- _Problem requirements_
Every line containing the string "rewrite" is to be copied from the records.
*** Dataset records ***
Lemma elem_sleep_insert e l x : x ∈ sleep_insert e l <-> x = e \/ x ∈ l.
Proof.
  induction l as [|y l IH].
  - unfold sleep_insert. simpl. rewrite list_elem_of_singleton, elem_of_nil. tauto.
  - rewrite sleep_insert_cons. case_match; rewrite !elem_of_cons; [done|]. rewrite IH. tauto.
Qed.

Lemma sleep_insert_sorted e l : sleep_sorted l -> sleep_sorted (sleep_insert e l).
Proof.
  induction l as [|x l IH]; intros Hl.
  - apply sleep_sorted_cons. split; [done|]. by intros x ?%elem_of_nil.
  - rewrite sleep_insert_cons. destruct (Z.ltb_spec (wakeup_tick e) (wakeup_tick x)).
    + apply sleep_sorted_cons. split; [done|]. apply sleep_sorted_cons in Hl as [Hl Hx].
      intros y [->|Hy]%elem_of_cons; [lia|]. specialize (Hx y Hy). lia.
    + apply sleep_sorted_cons in Hl as [Hl Hx]. apply sleep_sorted_cons. split; [by apply IH|].
      intros y [->|Hy]%elem_sleep_insert; [lia|by apply Hx].
Qed.

(** The entries that are due, and the rest. *)
Definition due (now : Z) (e : SleepEntry) : bool := wakeup_tick e <=? now.

Lemma sorted_split now l : sleep_sorted l ->
  exists d r, l = d ++ r /\ Forall (fun e => due now e = true) d /\ Forall (fun e => due now e = false) r.
Proof.
  induction l as [|e l IH]; intros Hs; [by exists [], []|].
  apply sleep_sorted_cons in Hs as [Hs He]. destruct (due now e) eqn:E.
  - destruct (IH Hs) as (d & r & -> & Hd & Hr). exists (e :: d), r. by repeat constructor.
  - exists [], (e :: l). split_and!; [done|constructor|]. constructor; [done|].
    apply Forall_forall. intros x Hx. specialize (He x Hx). unfold due in *.
    apply Z.leb_gt in E. apply Z.leb_gt. lia.
Qed.
Definition signal (c : cond) : M Pipe unit :=
  modify (fun p => mkPipe (p_buf p) (nread p) (nwrite p) (read_open p) (write_open p)
                     (read_refcnt p) (write_refcnt p) (signals p ++ [c])).

(** How a segment ends: the call returns ([sigpipe]: SIGPIPE was sent to the caller), or it
    waits with [written] bytes done. *)
Inductive wres : Set := WDone (r : Z) (sigpipe : bool) | WWait (written : Z).
Inductive rres : Set := RDone (r : Z) (buf : list Z) | RWait.

(** The batch copy of [write]. *)
Definition put_bytes (data : list Z) (written n : Z) : M Pipe unit :=
  for_each (range 0 n) (fun i =>
    let! p := gets (fun p => p) in
    let! b := index data (written + i) in
    let! k := u32_add (nwrite p) i in
    let! buf := index_set (p_buf p) (k mod PIPE_SIZE) b in
    modify (with_buf buf)).

(** The outer loop of [write]; a turn that does not end the segment writes at least a byte. *)
Fixpoint write_loop (fuel : nat) (data : list Z) (written : Z) : M Pipe wres :=
  let len := Z.of_nat (List.length data) in
  if written <? len then
    match fuel with
    | O => fun _ => OutOfFuel
    | S fuel' =>
        let! p := gets (fun p => p) in
        let! lim := u32_add (nread p) PIPE_SIZE in
        if nwrite p =? lim then
          if negb (read_open p) then
            if written =? 0 then ret (WDone (-1) true) else ret (WDone (as_i32 written) false)
          else
            signal NotEmpty ;;
            ret (WWait written)
        else
          let! used := u32_sub (nwrite p) (nread p) in
          let! space := u32_sub PIPE_SIZE used in
          let n := Z.min (len - written) space in
          put_bytes data written n ;;
          let! w := u32_add (nwrite p) n in
          modify (with_counts (nread p) w) ;;
          write_loop fuel' data (written + n)
    end
  else
    signal NotEmpty ;;
    ret (WDone (as_i32 written) false).

(** A segment of [write], from the start ([written] = 0) or after a wait. *)
Definition write (data : list Z) (written : Z) : M Pipe wres :=
  write_loop (S (List.length data)) data written.

(** The batch copy of [read]. *)
Fixpoint get_bytes (idxs : list Z) (buf : list Z) : M Pipe (list Z) :=
  match idxs with
  | [] => ret buf
  | i :: idxs' =>
      let! p := gets (fun p => p) in
      let! k := u32_add (nread p) i in
      let! b := index (p_buf p) (k mod PIPE_SIZE) in
      let! buf := index_set buf i b in
      get_bytes idxs' buf
  end.

Definition read (buf : list Z) : M Pipe rres :=
  let! p := gets (fun p => p) in
  if nread p =? nwrite p then
    if negb (write_open p) then ret (RDone 0 buf) else ret RWait
  else
    let! available := u32_sub (nwrite p) (nread p) in
    let n := Z.min (Z.of_nat (List.length buf)) available in
    let! buf := get_bytes (range 0 n) buf in
    let! r := u32_add (nread p) n in
    modify (with_counts r (nwrite p)) ;;
    signal NotFull ;;
    ret (RDone (as_i32 n) buf).

Definition ref_read : M Pipe unit :=
  let! p := gets (fun p => p) in
  let! n := u32_add (read_refcnt p) 1 in
  modify (with_read_end (read_open p) n).

Definition ref_write : M Pipe unit :=
  let! p := gets (fun p => p) in
  let! n := u32_add (write_refcnt p) 1 in
  modify (with_write_end (write_open p) n).

(** [both_closed] *)
Definition both_closed (p : Pipe) : bool := negb (read_open p) && negb (write_open p).

Definition close_read : M Pipe bool :=
  let! p := gets (fun p => p) in
  let! n := u32_sub (read_refcnt p) 1 in
  modify (with_read_end (read_open p) n) ;;
  (if n =? 0 then modify (with_read_end false n) ;; signal NotFull else ret tt) ;;
  gets both_closed.

Definition close_write : M Pipe bool :=
  let! p := gets (fun p => p) in
  let! n := u32_sub (write_refcnt p) 1 in
  modify (with_write_end (write_open p) n) ;;
  (if n =? 0 then modify (with_write_end false n) ;; signal NotEmpty else ret tt) ;;
  gets both_closed.

(** ** The registry: [PIPES] and [NEXT_PIPE_ID] *)
Record Pipes := mkPipes { PIPES : gmap Z Pipe; NEXT_PIPE_ID : Z }.

Definition init_pipes : M Pipes unit := modify (fun ps => mkPipes ∅ (NEXT_PIPE_ID ps)).

Definition create_pipe : M Pipes Z :=
  let! id := gets NEXT_PIPE_ID in
  let! nxt := u32_add id 1 in
  modify (fun ps => mkPipes (<[id := new]> (PIPES ps)) nxt) ;;
  ret id.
*** End of Dataset records ***
- _Answer box_
  - unfold sleep_insert. simpl. rewrite list_elem_of_singleton, elem_of_nil. tauto.
  - rewrite sleep_insert_cons. case_match; rewrite !elem_of_cons; [done|]. rewrite IH. tauto.
  - rewrite sleep_insert_cons. destruct (Z.ltb_spec (wakeup_tick e) (wakeup_tick x)).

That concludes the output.